The changes and trends I have outlined hold many implications for our profession none the least of which is the need to embrace the challenge to develop a realistic and culturally sensitive strategy that extends primary health care to the underserved. This will require that we use different training strategies and will likely also require that we facilitate the introduction of different kinds of skills underscoring health promotion.

Although the metabolic, chronic degenerative, and malignant disorders that are prominent causes of morbidity and mortality in urbanized populations are increasingly seen in the Pacific, this should not be the principal or uniform focus of health improvement efforts throughout the Pacific.

We instead need to learn to prevent disease and promote health, as well as identify and manage illness. And we need to function with a keen sense of

awareness of the place of health among other factors in the total scheme of national government; the relationship of health services to health status; the place of curative care within health services; and the likely consequences of Imported programs.

RECOMMENDATIONS

In keeping with these findings, we at the University of Hawaii crafted the following recommendations:

Overall Reocmmendations to the U.S. Federal Government

1. Enabling legislation should be adopted by the U.S. Congress which expresses a long-term commitment to raising the health systems of the Pacific to a level of equity with rural America. The legislation should provide minimally for major enhancements in funding over the next ten years in support of manpower development, services development, facilities. development, comprehensive health planning, and the establishment of equity for public health programs.

2. The reduction of administrative barriers should be pursued to permit maximum participation of Pacific jurisdictions in U.S. programs of assistance. Technical assistance should be increased to Pacific jurisdictions to aid in their seeking of programmatic resources from the U.S. federal government.

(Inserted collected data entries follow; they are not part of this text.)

(* ===== verification/Task.v ===== *)
(** Model of the task runner [src/src/utils/task/task.go]: tasks that can be cancelled, and workers
    that run the jobs of a named queue one after the other.  Whatever holds the lock of the runner or
    of a job is one step, except that [Stop] waits with the lock of the runner in its hand.  A queue
    is what [Queue] shows the blocking queue to be. *)
From S2P Require Import Prelude.

Inductive state := running | stopping | stopped.
#[export] Instance state_eq_dec : EqDecision state.
Proof. solve_decision. Defined.

Inductive JobState := Pending | Running | Cancelling | Cancelled | Finished | Failed.
#[export] Instance JobState_eq_dec : EqDecision JobState.
Proof. solve_decision. Defined.

(** What the function of a job returns. *)
Inductive joberr := NoError | ErrJobCancelled | OtherError.
Inductive runerr := errUnavailable | errNoWorker (name : bytes) | errStopped | errNoTask (id : Z) | errTimeout.

Definition batch : nat := 64.
Definition defaultQueueName : bytes := str "__default__".

(** [fun_] is the call that made the job, which stands for its function; [None] in a job that is released. *)
Record Job := mkJob { desc : bytes; fun_ : option nat; jstate : JobState; result : option Z; needRelease : bool }.

Definition blank : Job := mkJob [] None Pending None false.
Definition init_job (d : bytes) (f : nat) (job : Job) : Job := mkJob d (Some f) Pending (result job) true.
Definition reset (job : Job) : Job := mkJob [] None Pending None true.
Definition IsNotComplete (job : Job) : bool := bool_decide (jstate job = Pending \/ jstate job = Running \/ jstate job = Cancelling).
Definition IsComplete (job : Job) : bool := negb (IsNotComplete job).
Definition setState (s : JobState) (job : Job) : Job := mkJob (desc job) (fun_ job) s (result job) (needRelease job).
Definition getState (job : Job) : JobState := jstate job.
Definition isSpecState (spec : JobState) (job : Job) : bool := bool_decide (jstate job = spec).
Definition IsRunning : Job -> bool := isSpecState Running.
Definition IsPending : Job -> bool := isSpecState Pending.
Definition IsFinished : Job -> bool := isSpecState Finished.
Definition IsCancelling : Job -> bool := isSpecState Cancelling.
Definition IsCancelled : Job -> bool := isSpecState Cancelled.
Definition IsFailed : Job -> bool := isSpecState Failed.
Definition SetResult (r : option Z) (job : Job) : Job := mkJob (desc job) (fun_ job) (jstate job) r (needRelease job).
Definition GetResult (job : Job) : option Z := result job.
Definition Cancel (job : Job) : Job := if bool_decide (jstate job = Pending) then setState Cancelling job else job.
Definition keep (job : Job) : Job := mkJob (desc job) (fun_ job) (jstate job) (result job) false.

(** The worker's two looks at a job: before its function, and after it. *)
Definition before (job : Job) : Job * bool :=
  match jstate job with
  | Pending => (setState Running job, true)
  | Cancelling => (setState Cancelled job, false)
  | _ => (job, false)
  end.
Definition after (err : joberr) (job : Job) : Job :=
  setState match err with
           | ErrJobCancelled => Cancelled
           | OtherError => Failed
           | NoError => if bool_decide (jstate job = Cancelling) then Cancelled else Finished
           end job.

(** A named queue holds the addresses of jobs. *)
Record queue := mkQueue { items : list nat; disposed : bool }.
Definition newQueue : queue := mkQueue [] false.
Definition Put (j : nat) (q : queue) : queue := if disposed q then q else mkQueue (items q ++ [j]) false.
Definition Dispose (q : queue) : queue := mkQueue [] true.

(** [Get]: waits ([None]), fails, or takes up to [batch] jobs. *)
Definition Get (q : queue) : option (option (list nat) * queue) :=
  if disposed q then Some (None, q)
  else match items q with [] => None | l => Some (Some (take batch l), mkQueue (drop batch l) false) end.

(** ** The runner *)

(** [cancels]: the tasks whose cancel function is kept; [stop]: the counter of the wait group. *)
Record Runner := mkRunner { rstate : state; lastID : Z; cancels : gset Z; namedQueue : gmap bytes queue; stop : Z }.

(** Where a worker is in its loop; [WTake]: the rest of the jobs it took. *)
Inductive wpc := WGet | WTake (l : list nat) | WRun (j : nat) (l : list nat) | WEnd (j : nat) (l : list nat).
Inductive task := Plain | Worker (name : bytes) (p : wpc).

(** A task that can be cancelled: its id, or the error. *)
Definition RunCancelableTask (r : Runner) : (runerr + Z) * Runner :=
  if bool_decide (rstate r = running) then
    let id := u64 (lastID r + 1) in
    (inr id, mkRunner (rstate r) id ({[id]} ∪ cancels r) (namedQueue r) (stop r + 1))
  else (inl errUnavailable, r).
Definition RunTask (r : Runner) : option runerr * Runner :=
  if bool_decide (rstate r = running) then (None, mkRunner (rstate r) (lastID r) (cancels r) (namedQueue r) (stop r + 1))
  else (Some errUnavailable, r).
Definition set_queue (name : bytes) (q : queue) (r : Runner) : Runner :=
  mkRunner (rstate r) (lastID r) (cancels r) (<[name := q]> (namedQueue r)) (stop r).
Definition startWorker (r : Runner) : (runerr + Z) * Runner := RunCancelableTask r.
(** The queue is made before the worker starts, or not. *)
Definition add_queue (name : bytes) (r : Runner) : Runner :=
  match namedQueue r !! name with Some _ => r | None => set_queue name newQueue r end.
Definition AddNamedWorker (name : bytes) (r : Runner) : (runerr + Z) * Runner := startWorker (add_queue name r).
Definition getNamedQueue (name : bytes) (r : Runner) : option queue := namedQueue r !! name.
Definition getDefaultQueue (r : Runner) : option queue := getNamedQueue defaultQueueName r.
Definition IsNamedWorkerBusy (name : bytes) (r : Runner) : outcome bool :=
  match getNamedQueue name r with Some q => Ret (0 <? len (items q)) | None => Panic end.
Definition StopCancelableTask (id : Z) (r : Runner) : option runerr * Runner :=
  if bool_decide (rstate r = running) then
    if bool_decide (id ∈ cancels r) then (None, mkRunner (rstate r) (lastID r) (cancels r ∖ {[id]}) (namedQueue r) (stop r))
    else (Some (errNoTask id), r)
  else (Some errStopped, r).
(** [Stop] up to its wait: the cancel functions that are called are those kept. *)
Definition Stop_begin (r : Runner) : Runner := mkRunner stopping (lastID r) (cancels r) (Dispose <$> namedQueue r) (stop r).
Definition Stop_end (r : Runner) : Runner := mkRunner stopped (lastID r) (cancels r) (namedQueue r) (stop r).
Definition Done (r : Runner) : Runner := mkRunner (rstate r) (lastID r) (cancels r) (namedQueue r) (stop r - 1).
Definition NewRunner : Runner := (AddNamedWorker defaultQueueName (mkRunner running 0 ∅ ∅ 0)).2.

3. Management of expertise and experience should be the posture taken by the Assistant Secretary for Health recognizing the unique circumstances surrounding Pacific island health needs and issues and utilizing the strengths of the PHS' regional office in San Francisco. All management responsibilities for present and future Public Health Service programs should be assigned to the regional administrator and staff who represent the greatest concentration of knowledge and expertise regarding Pacific health at the federal level.

Specific Recommendations to the U.S., Pacific Governments, and International Agencies and Organizations

4. A long-term, shared Pacific strategy and financial commitment should be established to raise Pacific health systems to a level of minimal adequacy and acceptability.

5. Existing financial and programmatic mechanisms should continue to be used with adjustments until stronger, more long-range alternatives can be created.

6. Coordination among relevant U.S. agencies and with all relevant international assistance agencies should be improved.

7. A strategy of short-term external assistance and long-term capacity building in manpower development should be pursued, including expansion of the National Health Service Corps in the Pacific; detailing senior public health specialists to provide sustained technical assistance over periods of one to two years; implementing a long-term manpower development strategy; and establishing staffing for community mental health centers as part of a shared manpower development plan for the region.

8.

Incentives and positive pressures on Pacific health systems should be applied to strengthen their overall management in ways whihc promote greater efficiency, effectiveness and quality including the development of quality assurance programs for clinical services and public health programs whihc address the special conditions and circumstances of the Pacific.

9. Health planning mechanisms and activities should be reestablished in each Jurisdiction and for the region as a whole and apply incentives for the use of up-to-date information for decision making derived from improved health information systems. Planning should address facilities, manpower, and services development.